Consumo de tabaco: uno de los hábitos que afectan de forma negativa a la fertilidad femenina

Para preservar la fertilidad y evitar posibles problemas en el embarazo hay que despedirse del tabaco. Este hábito, es uno de los factores externos que afecten negativamente la capacidad de quedar embarazada y de llegar a término.

Independientemente de las causas que pueden interferir en la fertilidad, CERH Valencia te explica cómo el tabaquismo puede convertirse en el impedimento para tener hijos.

El cigarrillo contiene sustancias como nicotina, monóxido de carbono y otras toxinas que  disminuyen la capacidad para crear estrógeno (hormona producida principalmente en los ovarios, cuyo rol es esencial para el desarrollo sexual femenino y el funcionamiento del sistema reproductor). Es por eso, que el tabaco produce diversas alteraciones en la mujer, aumentando la probabilidad de infertilidad y el tiempo de concepción de un bebé. Además, el tabaco hace que los ovocitos sean más propensos a anomalías genéticas.

El grado de daño depende de la cantidad y del período de tiempo durante el cual la mujer fume. Sin embargo, no hay ningún nivel de consumos que sea seguro para la salud.

Un estudio realizado por la American Society of Cancer indica que las mujeres que fuman más de 10 cigarrillos al día tienen una mayor dificultad para lograr un embarazo y que, usualmente sufren un adelanto de la menopausia con respecto a las no fumadoras, ya que fumar acelera la pérdida de óvulos y la función reproductiva de la mujer. Tanto en fumadoras activas como pasivas se han detectado bajos niveles de la hormona AMH. Esta hormona, es la encargada de determinar la calidad de los óvulos de una mujer.

Las mujeres que dejan de fumar durante el embarazo tienen menos probabilidades de que sus bebés nazcan con bajo peso en comparación con aquellas que siguen fumando.

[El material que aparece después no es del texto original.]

(* ===== verification/_CoqProject ===== *)
-Q . S2P
Prelude.v
Bytes.v
PacketStore.v
PacketPool.v
PacketData.v
PacketLease.v
TransportWindow.v
TransportTypes.v
TransportWire.v
TransportReassembly.v
TransportForward.v
TransportCacheSafety.v
TransportReorder.v
TransportReorderRuntime.v
TransportReorderSafety.v
TransportReorderSubmit.v
TransportReorderWorker.v
TransportReorderProgress.v
TransportPeer.v
TransportPeerSafety.v
TransportPeerLife.v
LinkPath.v
LinkPathRace.v
Thread.v
Link.v
LinkSubmit.v
LinkLife.v
LinkLifeSafety.v
LinkManager.v
LinkRegistry.v
TransportRx.v
LinkRx.v
TransportRxAccept.v
TransportRxSafety.v
TransportRxBatch.v
TransportTx.v
TransportTxEncode.v
TransportTxSafety.v
TransportTxLife.v
TransportTxForward.v
SwitchWire.v
SwitchWireCodec.v
SwitchCore.v
SwitchTx.v
SwitchEvent.v
SwitchPlan.v
SwitchRx.v
SwitchSystem.v
SwitchPlanSafety.v
SwitchAgreement.v
SwitchPlanSpec.v
SwitchPlanProgress.v
Scheduler.v
SchedulerSpec.v
SchedulerDispatch.v
Lemma wp_ret (a : A) (Q : A -> S -> Prop) s : Q a s -> wp (mret a) Q s.
Proof. done. Qed.

Lemma wp_when (b : bool) (m : M S unit) (Q : unit -> S -> Prop) s :
  (b = true -> wp m Q s) -> (b = false -> Q tt s) -> wp (when b m) Q s.
Proof. intros H1 H2. destruct b; [by apply H1|by apply H2]. Qed.

End Wp.

Lemma wp_get {S} (Q : S -> S -> Prop) (s : S) : Q s s -> wp get Q s.
Proof. done. Qed.

Lemma wp_gets {S A} (f : S -> A) (Q : A -> S -> Prop) s : Q (f s) s -> wp (gets f) Q s.
Proof. done. Qed.

Lemma wp_modify {S} (f : S -> S) (Q : unit -> S -> Prop) s : Q tt (f s) -> wp (modify f) Q s.
Proof. done. Qed.

Lemma wp_of_option {S A} (o : option A) (a : A) (Q : A -> S -> Prop) s :
  o = Some a -> Q a s -> wp (of_option o) Q s.
Proof. by intros ->. Qed.

Lemma wp_assert {S} (b : bool) (Q : unit -> S -> Prop) s : b = true -> Q tt s -> wp (assert_ b) Q s.
Proof. by intros ->. Qed.

(** A loop over [l] that keeps an invariant. *)
Lemma wp_mfor_inv {S A} (I : S -> Prop) (l : list A) (f : A -> M S unit) s :
  (forall x s, x ∈ l -> I s -> wp (f x) (fun _ s' => I s') s) -> I s -> wp (mfor l f) (fun _ s' => I s') s.
Proof.
  revert s. induction l as [|x l IH]; intros s Hf HI; [done|]. cbn [mfor]. apply wp_bind.
  eapply wp_mono; [apply Hf; [left|done]|]. intros [] s' HI'. apply IH; [|done]. intros; apply Hf; [by right|done].
Qed.
(** Take the next step of a run under [wp] as far as it is determined. *)
Ltac wstep :=
  repeat first
    [ apply wp_bind | apply wp_ret | apply wp_get | apply wp_gets | apply wp_modify ]; cbn beta iota zeta.

(** ** Loops that preserve an invariant *)

Lemma mfor_inv {S A} (I : S -> Prop) (l : list A) (f : A -> M S unit) s :
  (forall x s, x ∈ l -> I s -> exists s', f x s = Some (tt, s') /\ I s') ->
  I s -> exists s', mfor l f s = Some (tt, s') /\ I s'.
Proof.
  revert s. induction l as [|x l IH]; intros s Hf HI; cbn.
  - by exists s.
  - destruct (Hf x s) as (s1 & E & HI1); [left|done|].
    destruct (IH s1) as (s2 & E2 & HI2); [|done|].
    + intros y t Hy. apply Hf. by right.
    + exists s2. unfold mbind, M_bind. by rewrite E.
Qed.

Lemma mfor_app {S A} (l1 l2 : list A) (f : A -> M S unit) s :
  mfor (l1 ++ l2) f s = mbind (fun _ => mfor l2 f) (mfor l1 f) s.
Proof.
  revert s. induction l1 as [|x l1 IH]; intros s; cbn; [done|].
  unfold mbind, M_bind in *. destruct (f x s) as [[[] s']|]; [|done]. apply IH.
Qed.

(** ** Lists used as arrays *)

Lemma lookup_insert_case {A} (l : list A) i j x :
  (i < length l)%nat ->
  <[i:=x]> l !! j = if decide (i = j) then Some x else l !! j.
Proof.
  intros H. case_decide as E; subst.
  - by apply list_lookup_insert_eq.
  - by apply list_lookup_insert_ne.
Qed.

Definition nat_upto (n : Z) : list nat := seq 0 (Z.to_nat n).

(** Sum of an integer-valued function over a list. *)
Fixpoint sumZ {A} (f : A -> Z) (l : list A) : Z :=
  match l with
  | [] => 0
  | x :: l' => f x + sumZ f l'
  end.

Lemma sumZ_app {A} (f : A -> Z) l1 l2 : sumZ f (l1 ++ l2) = sumZ f l1 + sumZ f l2.
Proof. induction l1 as [|x l1 IH]; cbn; [done|]. rewrite IH. lia. Qed.

Lemma sumZ_nonneg {A} (f : A -> Z) l : (forall x, x ∈ l -> 0 <= f x) -> 0 <= sumZ f l.
Proof.
  induction l as [|x l IH]; cbn; intros H; [lia|].
  specialize (H x (list_elem_of_here _ _)) as Hx.
  assert (0 <= sumZ f l) by (apply IH; intros; apply H; by right). lia.
Qed.

Lemma alter_lookup {A} (f : A -> A) (l : list A) i x : l !! i = Some x -> alter f i l = <[i := f x]> l.
Proof.
  intros H. apply list_eq. intros j. destruct (decide (i = j)) as [<-|Hn].
  - rewrite list_lookup_alter_eq, H. symmetry. apply list_lookup_insert_eq. by eapply lookup_lt_Some.
  - by rewrite list_lookup_alter_ne, list_lookup_insert_ne.
Qed.

Lemma sumZ_insert {A} (f : A -> Z) (l : list A) i x y :
  l !! i = Some y -> sumZ f (<[i:=x]> l) = sumZ f l - f y + f x.
Proof.
  revert i. induction l as [|z l IH]; intros [|i] H; simplify_eq/=; [lia|].
  specialize (IH _ H). lia.
Qed.

Lemma sumZ_replicate {A} (f : A -> Z) n x : sumZ f (replicate n x) = Z.of_nat n * f x.
Proof. induction n as [|n IH]; cbn; [done|]. rewrite IH. lia. Qed.

Lemma sumZ_ext {A} (f g : A -> Z) l : (forall x, x ∈ l -> f x = g x) -> sumZ f l = sumZ g l.
Proof.
  induction l as [|x l IH]; cbn; intros H; [done|].
  rewrite (H x), IH; [done| |]; [intros; apply H; by right|left].
Qed.

Lemma sumZ_lookup_le {A} (f : A -> Z) l i x :
  (forall y, y ∈ l -> 0 <= f y) -> l !! i = Some x -> f x <= sumZ f l.
Proof.
  revert i. induction l as [|z l IH]; intros [|i] Hn H; cbn in *; simplify_eq.
  - assert (0 <= sumZ f l); [|lia]. apply sumZ_nonneg. intros. apply Hn. by right.
  - assert (f x <= sumZ f l). { eapply IH; eauto. intros. apply Hn. by right. }
    assert (0 <= f z) by (apply Hn; left). lia.
Qed.

(** The element just past a prefix. *)
Lemma insert_middle {A} (l r : list A) x y : <[length l := x]> (l ++ y :: r) = l ++ x :: r.
Proof. induction l as [|z l IH]; [done|]. simpl. by rewrite IH. Qed.

Lemma insert_seq_next {A} (l r : list A) i x y :
  length l = i -> <[i := x]> (l ++ y :: r) = l ++ x :: r.
Proof. intros <-. apply insert_middle. Qed.

Lemma fmap_seq_snoc {A} (f : nat -> A) i l : (f <$> seq 0 (S i)) ++ l = (f <$> seq 0 i) ++ f i :: l.
Proof. rewrite seq_S, fmap_app, <- app_assoc. done. Qed.

(** A filter keeps every element exactly when its test holds throughout. *)
Lemma filter_len_forallb {A} (P : A -> Prop) `{!forall x, Decision (P x)} (f : A -> bool) (l : list A) :
  (forall x, P x <-> f x = true) ->
  forallb f l = bool_decide (length (filter P l) = length l).
Proof.
  intros Hf. induction l as [|x l IH]; [done|]. cbn [forallb].
  pose proof (length_filter P l). rewrite filter_cons. specialize (Hf x).
  rewrite IH. destruct (decide (P x)) as [HP|HP]; cbn [length].
  - rewrite (proj1 Hf HP). apply bool_decide_ext. lia.
  - destruct (f x) eqn:E; [tauto|]. symmetry. apply bool_decide_eq_false. lia.
Qed.

Lemma sumZ_fmap {A B} (f : B -> Z) (g : A -> B) l : sumZ f (g <$> l) = sumZ (fun x => f (g x)) l.
Proof. induction l as [|x l IH]; cbn; [done|]. by rewrite IH. Qed.

(** ** Sums over the integers of an interval *)

(** [sum_from f a n] is [f a + f (a+1) + ... + f (a+n-1)]. *)
Definition sum_from (f : Z -> Z) (a n : Z) : Z :=
  sumZ (fun i => f (a + Z.of_nat i)) (seq 0 (Z.to_nat n)).

Lemma sum_from_ext f g a n :
  (forall k, a <= k < a + n -> f k = g k) -> sum_from f a n = sum_from g a n.
Proof.
  intros H. apply sumZ_ext. intros i Hi%elem_of_seq. apply H. lia.
Qed.

Lemma sum_from_empty f a n : n <= 0 -> sum_from f a n = 0.
Proof. intros H. unfold sum_from. by replace (Z.to_nat n) with 0%nat by lia. Qed.

Lemma sum_from_shift f a b n : sum_from f (a + b) n = sum_from (fun k => f (k + b)) a n.
Proof. unfold sum_from. apply sumZ_ext. intros i _. f_equal. lia. Qed.

Lemma sumZ_seq_shift (f : nat -> Z) a n : sumZ f (seq a n) = sumZ (fun i => f (a + i)%nat) (seq 0 n).
Proof.
  rewrite <- (sumZ_fmap f (fun i => (a + i)%nat)). f_equal.
  rewrite fmap_add_seq. by rewrite Nat.add_0_r.
Qed.

Lemma sum_from_split f a m n :
  0 <= m -> 0 <= n -> sum_from f a (m + n) = sum_from f a m + sum_from f (a + m) n.
Proof.
  intros Hm Hn. unfold sum_from. rewrite Z2Nat.inj_add, seq_app, sumZ_app by lia.
  f_equal. rewrite sumZ_seq_shift. apply sumZ_ext. intros i _. f_equal. lia.
Qed.

Lemma sum_from_const c a n : 0 <= n -> sum_from (fun _ => c) a n = n * c.
Proof.
  intros Hn. unfold sum_from.
  assert (forall l : list nat, sumZ (fun _ => c) l = Z.of_nat (length l) * c) as ->.
  { induction l as [|x l IH]; cbn [sumZ length]; [lia|].
    rewrite IH, Nat2Z.inj_succ. lia. }
  by rewrite length_seq, Z2Nat.id.
Qed.

Lemma sum_from_nonneg f a n : (forall k, 0 <= f k) -> 0 <= sum_from f a n.
Proof. intros H. by apply sumZ_nonneg. Qed.

Lemma sum_from_le_const f a n c : 0 <= n -> (forall k, f k <= c) -> sum_from f a n <= n * c.
Proof.
  intros Hn H. rewrite <- (sum_from_const c a n Hn). unfold sum_from.
  induction (seq 0 (Z.to_nat n)) as [|x l IH]; cbn; [lia|].
  specialize (H (a + Z.of_nat x)). lia.
Qed.

(** The sum read from the other end of the interval. *)
Lemma sum_from_reverse f a n :
  0 <= n -> sum_from f a n = sum_from (fun k => f (2 * a + n - 1 - k)) a n.
Proof.
  intros Hn. unfold sum_from.
  assert (forall (m : nat) a (f : Z -> Z), sumZ (fun i => f (a + Z.of_nat i)) (seq 0 m) =
    sumZ (fun i => f (a + Z.of_nat m - 1 - Z.of_nat i)) (seq 0 m)) as H.
  { clear. intros m a. induction m as [|m IH]; intros f; [done|].
    rewrite seq_S at 1. rewrite sumZ_app. cbn [sumZ seq].
    rewrite IH, (sumZ_seq_shift _ 1). cbn [Nat.add].
    rewrite (sumZ_ext (fun i => f (a + Z.of_nat (S m) - 1 - Z.of_nat (S i)))
      (fun i => f (a + Z.of_nat m - 1 - Z.of_nat i)) (seq 0 m)); [|intros i _; f_equal; lia].
    replace (a + Z.of_nat (S m) - 1 - Z.of_nat 0) with (a + Z.of_nat m) by lia. lia. }
  rewrite H. apply sumZ_ext. intros i _. f_equal. lia.
Qed.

También tienen menos probabilidades de tener bebés que nacen demasiado temprano.

El impacto del humo del cigarrillo en fumadoras pasivas es ligeramente inferior al de las fumadoras activas.

Casi todo órgano del bebé puede verse afectado por el tabaco durante el embarazo, y esto aumenta el riesgo de:

  • Aborto espontáneo
  • Parto prematuro
  • Embarazo ectópico
  • Partos de bebés fallecidos
  • Muerte infantil
  • Bajo peso al nacer
  • Inferior circunferencia de la cabeza
  • Riesgo ligeramente mayor de defectos cardíacos, labio o paladar leporino
  • Problemas de audición
  • Síndrome de muerte súbita (SMSI)
  • Posiblemente otros defectos de nacimiento

Las mujeres que dejan de fumar antes de quedar embarazadas reducen dichos riesgos al mismo nivel de las mujeres que nunca han fumado.

Así mismo, el tabaquismo es perjudicial para aquellas parejas que tienen que recurrir a la reproducción asistida para intentar tener un bebé; ya que complica el proceso.

  • En caso de tener que recurrir a un tratamiento de reproducción asistida, las mujeres fumadoras presentan problemas más complejos a la hora de conseguir el embarazo.
  • El efecto que causa el tabaco sobre las pacientes fumadoras es comparable a tener diez años más, lo que implica que durante el tratamiento se requiere mayor medicación para la estimulación ovárica, mayor cancelación de ciclos de reproducción asistida y tasas de implantación más bajas.
  • Las mujeres fumadoras requieren un mayor número de intentos de fecundación asistida (FIV) para concebir.